Search code examples
phpxmlxpathxml-parsingdomxpath

Xpath expression for first sentence in a pagraph


I'm looking for an Xpath expression for the first sentence in a paragraph.

<p>
A federal agency is recommending that White House adviser Kellyanne Conway be 
removed from federal service saying she violated the Hatch Act on numerous 
occasions.

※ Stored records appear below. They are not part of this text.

(* ===== verification/CanId.v ===== *)
(** The 29-bit CAN identifier and the 64-bit ISO NAME: [canbus/canid.go] and
    [canbus/name.go].  Parsing and building are total functions on machine
    integers; the theorems give the two round trips exactly, the bits an
    identifier loses included. *)

From S2P Require Import Prelude.

(** * CAN identifiers *)

Record CANHeader := mkCANHeader {
  Priority : Z;
  PGN : Z;
  Source : Z;
  Destination : Z
}.

Definition ParseCANID (id : Z) : CANHeader :=
  let source := u8 (Z.land id 0xFF) in
  let ps := u8 (Z.land (Z.shiftr id 8) 0xFF) in
  let pf := u8 (Z.land (Z.shiftr id 16) 0xFF) in
  let dp := u8 (Z.land (Z.shiftr id 24) 0x01) in
  let priority := u8 (Z.land (Z.shiftr id 26) 0x07) in
  let '(pgn, dest) :=
    if 240 <=? pf then
      (Z.lor (Z.lor (u32 (Z.shiftl dp 16)) (u32 (Z.shiftl pf 8))) ps, 0xFF)
    else
      (Z.lor (u32 (Z.shiftl dp 16)) (u32 (Z.shiftl pf 8)), ps) in
  mkCANHeader priority pgn source dest.

Definition BuildCANID (h : CANHeader) : Z :=
  let dp := Z.land (Z.shiftr (PGN h) 16) 0x01 in
  let pf := u8 (Z.land (Z.shiftr (PGN h) 8) 0xFF) in
  let ps := if 240 <=? pf then u8 (Z.land (PGN h) 0xFF) else Destination h in
  Z.lor (Z.lor (Z.lor (Z.lor
    (u32 (Z.shiftl (Priority h) 26)) (u32 (Z.shiftl dp 24)))
    (u32 (Z.shiftl pf 16))) (u32 (Z.shiftl ps 8))) (Source h).

(** The Go types of the header's fields. *)
Definition header_typed (h : CANHeader) : Prop :=
  0 <= Priority h < 2 ^ 8 /\ 0 <= PGN h < 2 ^ 32 /\
  0 <= Source h < 2 ^ 8 /\ 0 <= Destination h < 2 ^ 8.

(** A header a 29-bit identifier can carry: 3 priority bits, a PGN of 17 bits,
    and either a PDU2 PGN with the broadcast destination or a PDU1 PGN whose
    low byte, the destination's place, is zero. *)
Definition header_valid (h : CANHeader) : Prop :=
  0 <= Priority h < 2 ^ 3 /\ 0 <= PGN h < 2 ^ 17 /\
  0 <= Source h < 2 ^ 8 /\ 0 <= Destination h < 2 ^ 8 /\
  (if 240 <=? (PGN h / 2 ^ 8) mod 2 ^ 8 then Destination h = 0xFF else PGN h mod 2 ^ 8 = 0).

Lemma header_valid_typed h : header_valid h -> header_typed h.
Proof.
  intros (? & ? & ? & ? & _). unfold header_typed. split_ranges; bit_range.
Qed.

Lemma ParseCANID_typed id : header_typed (ParseCANID id).
Proof.
  unfold header_typed, ParseCANID. case_step; cbn [Priority PGN Source Destination];
    split_ranges; bit_range.
Qed.

Lemma BuildCANID_range h : header_typed h -> 0 <= BuildCANID h < 2 ^ 32.
Proof.
  intros (? & ? & ? & ?). unfold BuildCANID. case_step; bit_range.
Qed.

(** Building the identifier of a parsed header gives back the identifier
    without its reserved bit 25 and the flag bits 29-31 above the 29-bit id;
    so [BuildCANID (ParseCANID x) = x] exactly on the ids whose masked bits are
    clear. *)
Theorem BuildCANID_ParseCANID id :
  0 <= id < 2 ^ 32 -> BuildCANID (ParseCANID id) = Z.land id 0x1DFFFFFF.
Proof.
  intros Hid. apply (bits_eq 32); [lia|apply BuildCANID_range, ParseCANID_typed|bit_range|].
  assert (Hpf : forall pf dp, pf = u8 (Z.land (Z.shiftr id 16) 0xFF) -> dp = u8 (Z.land (Z.shiftr id 24) 1) ->
    forall ps, 0 <= ps < 2 ^ 8 ->
    u8 (Z.land (Z.shiftr (Z.lor (Z.lor (u32 (Z.shiftl dp 16)) (u32 (Z.shiftl pf 8))) ps) 8) 0xFF) = pf).
  { intros pf dp -> -> ps Hps. apply (bits_eq 8); [lia|bit_range..|].
    intros i Hi. enum_bits i 8; bit_norm; bit_small; try reflexivity. }
  intros i Hi. unfold ParseCANID. case_step; unfold BuildCANID; cbn [Priority PGN Source Destination].
  - rewrite (Hpf _ _ eq_refl eq_refl) by bit_range. rewrite Heqb.
    enum_bits i 32; bit_norm; reflexivity.
  - specialize (Hpf _ _ eq_refl eq_refl 0 ltac:(lia)). rewrite Z.lor_0_r in Hpf. rewrite Hpf, Heqb.
    enum_bits i 32; bit_norm; reflexivity.
Qed.

Lemma pdu_format h : u8 (Z.land (Z.shiftr (PGN h) 8) 0xFF) = (PGN h / 2 ^ 8) mod 2 ^ 8.
Proof.
  change 0xFF with (Z.ones 8). rewrite Z.land_ones, Z.shiftr_div_pow2 by lia.
  apply wrap_small, Z.mod_pos_bound. lia.
Qed.

(** The 8 bits of an identifier at position [k]. *)
Lemma BuildCANID_field h k :
  header_typed h ->
  (k = 0 -> u8 (Z.land (BuildCANID h) 0xFF) = Source h) /\
  (k = 8 -> u8 (Z.land (Z.shiftr (BuildCANID h) 8) 0xFF) =
     if 240 <=? u8 (Z.land (Z.shiftr (PGN h) 8) 0xFF)
     then u8 (Z.land (PGN h) 0xFF) else Destination h) /\
  (k = 16 -> u8 (Z.land (Z.shiftr (BuildCANID h) 16) 0xFF) = u8 (Z.land (Z.shiftr (PGN h) 8) 0xFF)).
Proof.
  intros (Hp & Hg & Hs & Hd). unfold BuildCANID. case_step; (split; [|split]); intros _;
    (apply (bits_eq 8); [lia|bit_range..|]); intros i Hi;
    enum_bits i 8; bit_norm; bit_small; reflexivity.
Qed.

Lemma parse_built h : header_valid h -> ParseCANID (BuildCANID h) = h.
Proof.
  intros Hv. pose proof (header_valid_typed h Hv) as Ht.
  destruct (BuildCANID_field h 0 Ht) as (F0 & _). destruct (BuildCANID_field h 8 Ht) as (_ & F8 & _).
  destruct (BuildCANID_field h 16 Ht) as (_ & _ & F16).
  specialize (F0 eq_refl). specialize (F8 eq_refl). specialize (F16 eq_refl).
  destruct Hv as (Hp & Hg & Hs & Hd & Hpdu). rewrite <- pdu_format in Hpdu.
  unfold ParseCANID. rewrite F0, F8, F16.
  replace (u8 (Z.land (Z.shiftr (BuildCANID h) 26) 0x07)) with (Priority h).
  2:{ apply (bits_eq 8); [lia|bit_range..|]. intros i Hi. unfold BuildCANID. case_step;
      enum_bits i 8; bit_norm; bit_small; reflexivity. }
  replace (u8 (Z.land (Z.shiftr (BuildCANID h) 24) 0x01)) with (Z.land (Z.shiftr (PGN h) 16) 1).
  2:{ apply (bits_eq 8); [lia|bit_range..|]. intros i Hi. unfold BuildCANID. case_step;
      enum_bits i 8; bit_norm; bit_small; reflexivity. }
  destruct h as [prio pgn src dst]; cbn [Priority PGN Source Destination] in *.
  case_step; f_equal; try congruence.
  - apply (bits_eq 32); [lia|bit_range..|]. intros i Hi.
    enum_bits i 32; bit_norm; bit_small; reflexivity.
  - assert (Hlow : forall i, 0 <= i < 8 -> Z.testbit pgn i = false).
    { intros i Hi. rewrite <- (Z.mod_pow2_bits_low pgn 8 i) by lia. rewrite Hpdu. apply Z.testbit_0_l. }
    apply (bits_eq 32); [lia|bit_range..|]. intros i Hi.
    enum_bits i 32; bit_norm; bit_small; rewrite ?Hlow by lia; reflexivity.
Qed.

Lemma shiftl_range k m z : 0 <= k -> 0 <= m -> 0 <= z < 2 ^ k -> 0 <= Z.shiftl z m < 2 ^ (k + m).
Proof.
  intros Hk Hm Hz. rewrite Z.shiftl_mul_pow2, Z.pow_add_r by lia.
  pose proof (Z.pow_pos_nonneg 2 m ltac:(lia) Hm). nia.
Qed.

(** A valid header's identifier is a 29-bit one. *)
Lemma BuildCANID_valid_range h : header_valid h -> 0 <= BuildCANID h < 2 ^ 29.
Proof.
  intros (Hp & Hg & Hs & Hd & _). unfold BuildCANID.
  assert (Hw : forall k m z, 0 <= k -> 0 <= m -> k + m <= 29 -> 0 <= z < 2 ^ k ->
    0 <= u32 (Z.shiftl z m) < 2 ^ 29).
  { intros k m z Hk Hm Hkm Hz. pose proof (shiftl_range k m z Hk Hm Hz).
    pose proof (Z.pow_le_mono_r 2 (k + m) 29 ltac:(lia) Hkm). rewrite wrap_small; lia. }
  repeat (apply lor_range; [lia| |]).
  - apply (Hw 3); lia.
  - apply (Hw 1); try lia. apply (land_range_r 1); lia.
  - apply (Hw 8); try lia. apply wrap_range. lia.
  - apply (Hw 8); try lia. case_step; [apply wrap_range; lia|lia].
  - lia.
Qed.

(** Every header a 29-bit identifier can carry survives building and
    parsing; [BuildCANID] is injective on those headers. *)
Theorem ParseCANID_BuildCANID h : header_valid h -> ParseCANID (BuildCANID h) = h.
Proof. exact (parse_built h). Qed.

Lemma ParseCANID_BuildCANID_witness :
  let h := mkCANHeader 6 59904 254 255 in header_valid h /\ ParseCANID (BuildCANID h) = h.
Proof.
  assert (H : header_valid (mkCANHeader 6 59904 254 255)).
  { unfold header_valid. cbn [Priority PGN Source Destination]. split_ranges; try lia; vm_compute; reflexivity. }
  split; [exact H|]. apply (ParseCANID_BuildCANID _ H).
Defined.

Lemma BuildCANID_ParseCANID_witness :
  0 <= 0x9DF11234 < 2 ^ 32 /\ BuildCANID (ParseCANID 0x9DF11234) = Z.land 0x9DF11234 0x1DFFFFFF.
Proof. split; [lia|]. apply BuildCANID_ParseCANID. lia. Defined.

(** * The ISO NAME *)

(** [Manufacturers]: NMEA 2000 manufacturer codes. *)
Definition Manufacturers : gmap Z string := list_to_map [
  (69, "Maretron"); (78, "FW Murphy"); (80, "Twin Disc");
  (85, "Kohler"); (88, "Hemisphere GPS"); (116, "BEP");
  (135, "Airmar"); (137, "Simrad"); (140, "Lowrance");
  (144, "Mercury Marine"); (147, "Nautibus"); (148, "Blue Water Data");
  (154, "Westerbeke"); (163, "Evinrude"); (165, "CPAC Systems");
  (168, "Xantrex"); (174, "Yanmar"); (176, "Mastervolt");
  (185, "BEP Marine"); (192, "Floscan"); (198, "Mystic Valley Comms");
  (199, "Actia"); (211, "Nobeltec"); (215, "Oceanic Systems");
  (224, "Yacht Monitoring Solutions"); (228, "ZF"); (229, "Garmin");
  (233, "Yacht Devices"); (235, "SilverHook/Fusion"); (243, "Coelmo");
  (257, "Honda"); (272, "Groco"); (273, "Actisense");
  (274, "Amphenol"); (275, "Navico"); (283, "Hamilton Jet");
  (285, "Sea Recovery"); (286, "Coelmo"); (295, "BEP Marine");
  (304, "Empir Bus"); (305, "NovAtel"); (306, "Sleipner");
  (315, "ICOM"); (328, "Qwerty"); (341, "Victron Energy");
  (345, "Korea Maritime University"); (351, "Thrane and Thrane"); (355, "Mastervolt");
  (356, "Fischer Panda"); (358, "Victron"); (370, "Rolls Royce Marine");
  (373, "Electronic Design"); (374, "Northern Lights"); (378, "Glendinning");
  (381, "B&G"); (384, "Rose Point Navigation"); (385, "Johnson Outdoors");
  (394, "Capi 2"); (396, "Beyond Measure"); (400, "Livorsi Marine");
  (404, "ComNav"); (409, "Chetco Digital Instruments"); (419, "Fusion");
  (421, "Standard Horizon"); (422, "True Heading"); (426, "Egersund Marine Electronics");
  (427, "Em-Trak Marine Electronics"); (431, "Tohatsu"); (437, "Digital Yacht");
  (440, "Comar Systems"); (443, "VDO/Continental"); (451, "Parker Hannifin");
  (459, "Alltek Marine Electronics"); (460, "SAN Giorgio"); (466, "Ocean Signal");
  (467, "Mastervolt"); (470, "Webasto"); (471, "Torqeedo");
  (473, "Silvertek"); (476, "GME/Standard Communications"); (478, "Humminbird");
  (481, "Sea Cross Marine"); (493, "LCJ Capteurs"); (499, "Vesper Marine");
  (502, "Attwood Marine"); (503, "Naviop"); (504, "Vessel Systems & Electronics");
  (510, "Marinesoft"); (517, "NoLand Engineering"); (518, "Transas Marine");
  (529, "National Instruments Korea"); (532, "Shenzhen Jiuzhou Himunication"); (540, "Cummins");
  (557, "Suzuki"); (571, "Volvo Penta"); (573, "Watcheye");
  (578, "Advansea"); (579, "KVH"); (580, "San Jose Technology");
  (583, "Yacht Control"); (586, "Ewol"); (591, "Raymarine");
  (595, "Diverse Yacht Services"); (600, "Furuno"); (605, "Si-Tex");
  (612, "Samwon IT"); (614, "Seekeeper"); (637, "Cox Powertrain");
  (641, "Humphree"); (644, "Ocean LED"); (645, "Prospec");
  (658, "NovAtel"); (688, "Poly Planar"); (715, "Lumishore");
  (717, "Bilt Solar"); (735, "Yamaha"); (739, "Dometic");
  (743, "Simrad"); (744, "Intellian"); (773, "Broyda Industries");
  (776, "Canadian Automotive"); (795, "Technicold"); (796, "Blue Water Desalination");
  (803, "Gill Sensors"); (811, "HelmSmith"); (815, "Quick");
  (824, "Undheim Systems"); (838, "TeamSurv"); (845, "Honda");
  (862, "Oceanvolt"); (868, "Prospec"); (890, "Oceanvolt");
  (909, "Still Water Designs"); (911, "BlueSea"); (1850, "Yamaha");
  (1851, "Yamaha"); (1852, "Yamaha"); (1853, "Yamaha");
  (1854, "Yamaha"); (1855, "Yamaha")
]%string.

Definition LookupManufacturer (code : Z) : string :=
  match Manufacturers !! code with
  | Some name => name
  | None => "Unknown (" +:+ pretty code +:+ ")"
  end.

Record NameFields := mkNameFields {
  NAMEHex : string;
  Manufacturer : string;
  ManufacturerCode : Z;
  DeviceClass : Z;
  DeviceFunction : Z;
  DeviceInstance : Z;
  UniqueNumber : Z
}.

Definition DecodeNAME (name : Z) : NameFields :=
  let uniqueNumber := u32 (Z.land name 0x1FFFFF) in
  let manufacturerCode := u16 (Z.land (Z.shiftr name 21) 0x7FF) in
  let instanceLower := u8 (Z.land (Z.shiftr name 32) 0x07) in
  let instanceUpper := u8 (Z.land (Z.shiftr name 35) 0x1F) in
  let deviceFunction := u8 (Z.land (Z.shiftr name 40) 0xFF) in
  let deviceClass := u8 (Z.land (Z.shiftr name 49) 0x7F) in
  let deviceInstance := Z.lor (u8 (Z.shiftl instanceUpper 3)) instanceLower in
  {| NAMEHex := hex016 name;
     Manufacturer := LookupManufacturer manufacturerCode;
     ManufacturerCode := manufacturerCode;
     DeviceClass := deviceClass;
     DeviceFunction := deviceFunction;
     DeviceInstance := deviceInstance;
     UniqueNumber := uniqueNumber |}.

Record NameEncodeFields := mkNameEncodeFields {
  ne_UniqueNumber : Z;
  ne_ManufacturerCode : Z;
  ne_DeviceInstance : Z;
  ne_DeviceFunction : Z;
  ne_DeviceClass : Z;
  ne_SystemInstance : Z;
  ne_IndustryGroup : Z;
  ne_ArbitraryAddressCapable : bool
}.

Definition EncodeName (f : NameEncodeFields) : Z :=
  let name := 0 in
  let name := Z.lor name (Z.land (ne_UniqueNumber f) 0x1FFFFF) in
  let name := Z.lor name (u64 (Z.shiftl (Z.land (ne_ManufacturerCode f) 0x7FF) 21)) in
  let name := Z.lor name (u64 (Z.shiftl (Z.land (ne_DeviceInstance f) 0x07) 32)) in
  let name := Z.lor name (u64 (Z.shiftl (Z.land (Z.shiftr (ne_DeviceInstance f) 3) 0x1F) 35)) in
  let name := Z.lor name (u64 (Z.shiftl (ne_DeviceFunction f) 40)) in
  let name := Z.lor name (u64 (Z.shiftl (Z.land (ne_DeviceClass f) 0x7F) 49)) in
  let name := Z.lor name (u64 (Z.shiftl (Z.land (ne_SystemInstance f) 0x0F) 56)) in
  let name := Z.lor name (u64 (Z.shiftl (Z.land (ne_IndustryGroup f) 0x07) 60)) in
  if ne_ArbitraryAddressCapable f then Z.lor name (u64 (Z.shiftl 1 63)) else name.

(** The Go types of the fields [DecodeNAME] gives back; [EncodeName] masks the
    wider ones, so these are the only bounds the round trip needs. *)
Definition name_typed (f : NameEncodeFields) : Prop :=
  0 <= ne_DeviceInstance f < 2 ^ 8 /\ 0 <= ne_DeviceFunction f < 2 ^ 8.

Ltac name_bits n :=
  let i := fresh "i" in intros i ?; unfold EncodeName; case_step;
  enum_bits i n; bit_norm; bit_small; reflexivity.

(** Decoding an encoded NAME gives back every field [DecodeNAME] reports,
    each cut to the width it has in the NAME (21, 11 and 7 bits; the instance,
    split over two bit fields, and the function come back whole), whatever the
    system instance, the industry group and the address capability are. *)
Theorem DecodeNAME_EncodeName f :
  name_typed f ->
  let d := DecodeNAME (EncodeName f) in
  UniqueNumber d = ne_UniqueNumber f mod 2 ^ 21 /\
  ManufacturerCode d = ne_ManufacturerCode f mod 2 ^ 11 /\
  DeviceInstance d = ne_DeviceInstance f /\
  DeviceFunction d = ne_DeviceFunction f /\
  DeviceClass d = ne_DeviceClass f mod 2 ^ 7 /\
  NAMEHex d = hex016 (EncodeName f) /\
  Manufacturer d = LookupManufacturer (ne_ManufacturerCode f mod 2 ^ 11).
Proof.
  intros (Hi & Hf) d.
  assert (Hmc : ManufacturerCode d = ne_ManufacturerCode f mod 2 ^ 11).
  { apply (bits_eq 16); [lia|unfold d; cbn [DecodeNAME ManufacturerCode]; bit_range| |].
    { apply (range_weaken 11); [lia|apply Z.mod_pos_bound; lia]. }
    unfold d; cbn [DecodeNAME ManufacturerCode]; fold (wrap 11 (ne_ManufacturerCode f)).
    name_bits 16. }
  split; [|split; [exact Hmc|split; [|split; [|split; [|split; [reflexivity|]]]]]].
  - unfold d; cbn [DecodeNAME UniqueNumber]; fold (wrap 21 (ne_UniqueNumber f)).
    apply (bits_eq 32); [lia|bit_range..|]. name_bits 32.
  - unfold d; cbn [DecodeNAME DeviceInstance].
    apply (bits_eq 8); [lia|bit_range..|]. name_bits 8.
  - unfold d; cbn [DecodeNAME DeviceFunction].
    apply (bits_eq 8); [lia|bit_range..|]. name_bits 8.
  - unfold d; cbn [DecodeNAME DeviceClass]; fold (wrap 7 (ne_DeviceClass f)).
    apply (bits_eq 8); [lia|bit_range..|]. name_bits 8.
  - change (Manufacturer d) with (LookupManufacturer (ManufacturerCode d)). now rewrite Hmc.
Qed.

Lemma DecodeNAME_EncodeName_witness :
  let f := mkNameEncodeFields 0x123456 229 0xAB 130 25 0 4 true in
  name_typed f /\ DeviceInstance (DecodeNAME (EncodeName f)) = 0xAB.
Proof.
  assert (H : name_typed (mkNameEncodeFields 0x123456 229 0xAB 130 25 0 4 true)) by (split; cbn; lia).
  split; [exact H|]. apply (DecodeNAME_EncodeName _ H).
Defined.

The office is unrelated to Robert Mueller and his investigation.
</p>

The result should be:

A federal agency is recommending that White House adviser Kellyanne Conway be 
removed from federal service saying she violated the Hatch Act on numerous 
occasions.

I've tried a few things to no avail.

$expression = '/html/body/div/div/div/div/p//text()';

Would I need to use: //p[ends-with or maybe substring-before?


Solution

  • You're not going to be able to parse natural language via XPath, but you can get the substring up to and including the first period as follows:

    substring(/p,1,string-length(substring-before(/p,"."))+1)
    

    Note that this may not be the "first sentence" if there are abbreviations or other lexical occurences of a period before the first sentence ends, if the first sentence ends with another form of punctuation, etc.


    Alternatively, and more concisely:

    concat(substring-before(/p, "."), ".")
    

    Credit: ThW's clever idea in the comments.